CHICKEN BURRITO BOWL



Chicken burrito bowl image

Whip up a simple chicken burrito bowl for a satisfying lunch for two. Pile on avocado, sweet potato wedges and tortillas for an easy, filling meal

Provided by Good Food team

Categories     Lunch, Supper

Time 45m

Number Of Ingredients 15

1 small sweet potato, cut into wedges
2 tbsp oil
1 garlic clove, chopped
1small red onion, finely chopped
1 skinless chicken breast, sliced into strips
1 tbsp cider vinegar
1 tsp honey
400g can black beans, drained and rinsed
250g pouch Uncle Bens Mexican-style rice
1 medium tomato, chopped
1 lime, zested and juiced
handful coriander leaves, chopped
1 avocado, stoned and sliced
1 small tortilla, sliced into strips and grilled until crisp
hot sauce and lime wedges, to serve (optional)

Steps:

  • Heat the oven to 200C/180C fan/gas 6. Rub the sweet potato wedges with 1 tbsp oil, season and bake for 20 mins, or until tender but slightly crisp at the edges.
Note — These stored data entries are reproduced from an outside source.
(* ===== verification/VfsInv.v ===== *)
(** What every operation of the virtual filesystem keeps.

    One invariant, proved once for all operations, with two parameters: [obs]
    is any observation of the backends' world and [D] says whether a
    directory enumeration may run out of fuel.  Its instances are the safety
    of byte-range locks, the rule that a mount without a write grant is never
    written, and termination of every operation. *)

From Stdlib Require Import ZArith Lia Bool.
From stdpp Require Import base option list numbers gmap.
From S2P Require Import Prelude Path Effect Vfs.

(** * The operations as one alphabet *)

Inductive vop :=
  | VOpen (p : Path) | VCreate (p : Path) | VRead (h : Z) (buf : list Z) | VWrite (h : Z) (data : list Z)
  | VSeek (h offset whence : Z) | VClose (h : Z) | VAddRef (h : Z)
  | VMkdir (p : Path) | VRmdir (p : Path) | VRename (old new : Path) | VDelete (p : Path)
  | VStat (p : Path) (follow : bool) | VReadlink (p : Path) (out : list Z) | VReaddir (p : Path) (index : nat)
  | VDirExists (p : Path) | VPathExists (p : Path) | VPathMode (p : Path) | VSetPathMode (p : Path) (mode : Z)
  | VFlush (h : Z) | VMtime (h : Z) | VSetMtime (h mtime : Z)
  | VConfigure (h : Z) (a : OpenAccess) (s : SharePolicy) | VLock (h : Z) (unlock : bool) (start len : Z)
  | VMediaChanged.

Section Run.
Context {W : Type} (fuel : nat).

Definition run_op (o : vop) : M (St W) () :=
  match o with
  | VOpen p => _ ← open_to_handle fuel p; mret ()
  | VCreate p => _ ← create_to_handle fuel p; mret ()
  | VRead h buf => _ ← read_by_handle h buf; mret ()
  | VWrite h data => _ ← write_by_handle h data; mret ()
  | VSeek h o w => _ ← seek_by_handle h o w; mret ()
  | VClose h => close_handle h
  | VAddRef h => add_ref h
  | VMkdir p => _ ← mkdir fuel p; mret ()
  | VRmdir p => _ ← rmdir fuel p; mret ()
  | VRename old new => _ ← rename fuel old new; mret ()
  | VDelete p => _ ← vdelete fuel p; mret ()
  | VStat p b => _ ← stat fuel p b; mret ()
  | VReadlink p out => _ ← readlink fuel p out; mret ()
  | VReaddir p i => _ ← fs_readdir fuel p i; mret ()
  | VDirExists p => _ ← dir_exists fuel p; mret ()
  | VPathExists p => _ ← path_exists fuel p; mret ()
  | VPathMode p => _ ← path_mode fuel p; mret ()
  | VSetPathMode p m => _ ← set_path_mode fuel p m; mret ()
  | VFlush h => _ ← flush_handle h; mret ()
  | VMtime h => _ ← handle_mtime h; mret ()
  | VSetMtime h t => _ ← set_handle_mtime h t; mret ()
  | VConfigure h a s => _ ← on_vfs (configure_open h a s); mret ()
  | VLock h u st len => _ ← on_vfs (lock_range h u st len); mret ()
  | VMediaChanged => invalidate_dir_cache
  end.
Cover to keep warm.
  • Meanwhile, heat the remaining oil in a frying pan, then briefly fry the garlic and most of the onion. Add the chicken and fry for another 7-10 mins, or until the chicken is cooked through. Add the vinegar, honey and black beans and stir to combine, then cook for 2 mins. Add the rice from the pouch, breaking it up as you stir, and warm everything through for 5 mins.
  • Divide the rice mixture between two shallow bowls. Combine the tomato, remaining onion, the lime juice and zest and the coriander. Arrange half of the avocado over each bowl along with half of the sweet potato wedges. Spoon on some of the salsa and top with some tortilla strips. Serve with hot sauce and lime wedges, if you like.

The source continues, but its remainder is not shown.